Question

In: Economics

Suppose that you are the managing director of a pharmaceutical company that sells a unique patented...

Suppose that you are the managing director of a pharmaceutical company that sells a unique patented drug to hospitals and drug stores. You are free to charge different per unit prices at these two markets. Let p be the price per unit of drug and q be the quantity demanded. The hospitals demand curve is described by p = 12 – q and the drug stores demand curve is given by p = 8− q. The marginal cost of producing the drug is constant and equal to c = 2 per unit.

1. What is the price that you will charge to hospitals (H)? To drug stores (D)?

2. If you were to charge a uniform price to all the buyers, what would it be?

3. If the Antitrust Division cares about the sum of your company’s profits plus the total consumer surplus of all the buyers, do you think it should ban price discrimination? (Computation required for full credit. Hint: compute the consumer surplus separately for drug stores and hospitals, even if they buy at the same price, and then add them up.)

Solutions

Expert Solution

1. From mid pricing rule for maximizing profits, we can find the optimal price. P' = 12, which is the choke price for hospitals demand.

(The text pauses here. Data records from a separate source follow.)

(** * Fractex terrain geometry: cells to box meshes, and when they are rebuilt

    A shallow embedding of [source/game/terrain.h],
    [source/game/terrain_vertex.h] and the streaming and editing parts of
    [source/game/world.h], with the state kept by [game/gun_state.h],
    [game/player.h] and [explode_particle.h].

    Conventions of the embedding.
    - a finite [float] or [double] value is the rational it denotes ([Q]).
      The arithmetic of the terrain geometry ([create_box], [create_uvs])
      and of the timer of the particle is IEEE 754 arithmetic: the exact
      result of an operation is rounded to the format of its C++ type
      ([Float.round], to nearest, ties to even), a decimal literal of the
      source is the [double] nearest to it, and a conversion from
      [double] to [float] rounds once more.  Infinities and NaN are left
      out.  The layout and the editing code only store, copy and compare
      float values.  The clock readings of the gun and the health of the
      player are rationals whose sums and differences are taken exactly:
      the statements about them are about the branches taken.
    - [size_t] positions and counts are [nat]: they index vectors that were
      allocated, so they stay far below 2^64.
    - [uint32_t] index values are [Z] reduced modulo 2^32 at every store
      ([to_uint32]), as the assignment of a [size_t] to a [uint32_t] does.
    - an [int] that would overflow has no defined value: the operation
      returns [None].
    - a [std::vector] is a [list]; [v[i] = x] is stdpp's [<[i:=x]> v] and
      every store is shown to be in range where that matters. *)

From Stdlib Require Import ZArith QArith Qround Qpower Lia Permutation String.
From Stdlib Require Import Lqa.
From Stdlib Require Qabs.
From Stdlib Require Import Floats.SpecFloat.
From stdpp Require Import base list.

Phosp= ( P' + MC)/2 = (12 + 2)/2 = 7

Similarly, for drug stores, P' = 8

Pdrug = (8 + 2)/2 = 5

So, these are the ideal prices to be set by the pharma company

2. In order to charge a uniform price to all the buyers, first we add their demand functions and follow the same process.

p = 20 - 2q

Pcommon = (10 + 2)/2 = 6

So, this could be the common price for the buyer

3. Consumer surplus is nothing but the difference between the maximum price a customer is willing to pay and the price he actually pays. So, from the demand curve we can drive those values

Surplus of Hospital = ½(P' - Phosp )(qat p=Phosp)

=½(12 - 7)5 = 12.5

Similarly, surplus of drug stores = ½(3)(3)= 4.5

Total = 17

Total Surplus when they are charged the same price = 49/2 = 24.5

Since the consumer surplus is more when charging same price and assuming a fair market, the overall economic surplus will be greater in this case. Hence the pharmaceutical firm can ban price discrimination.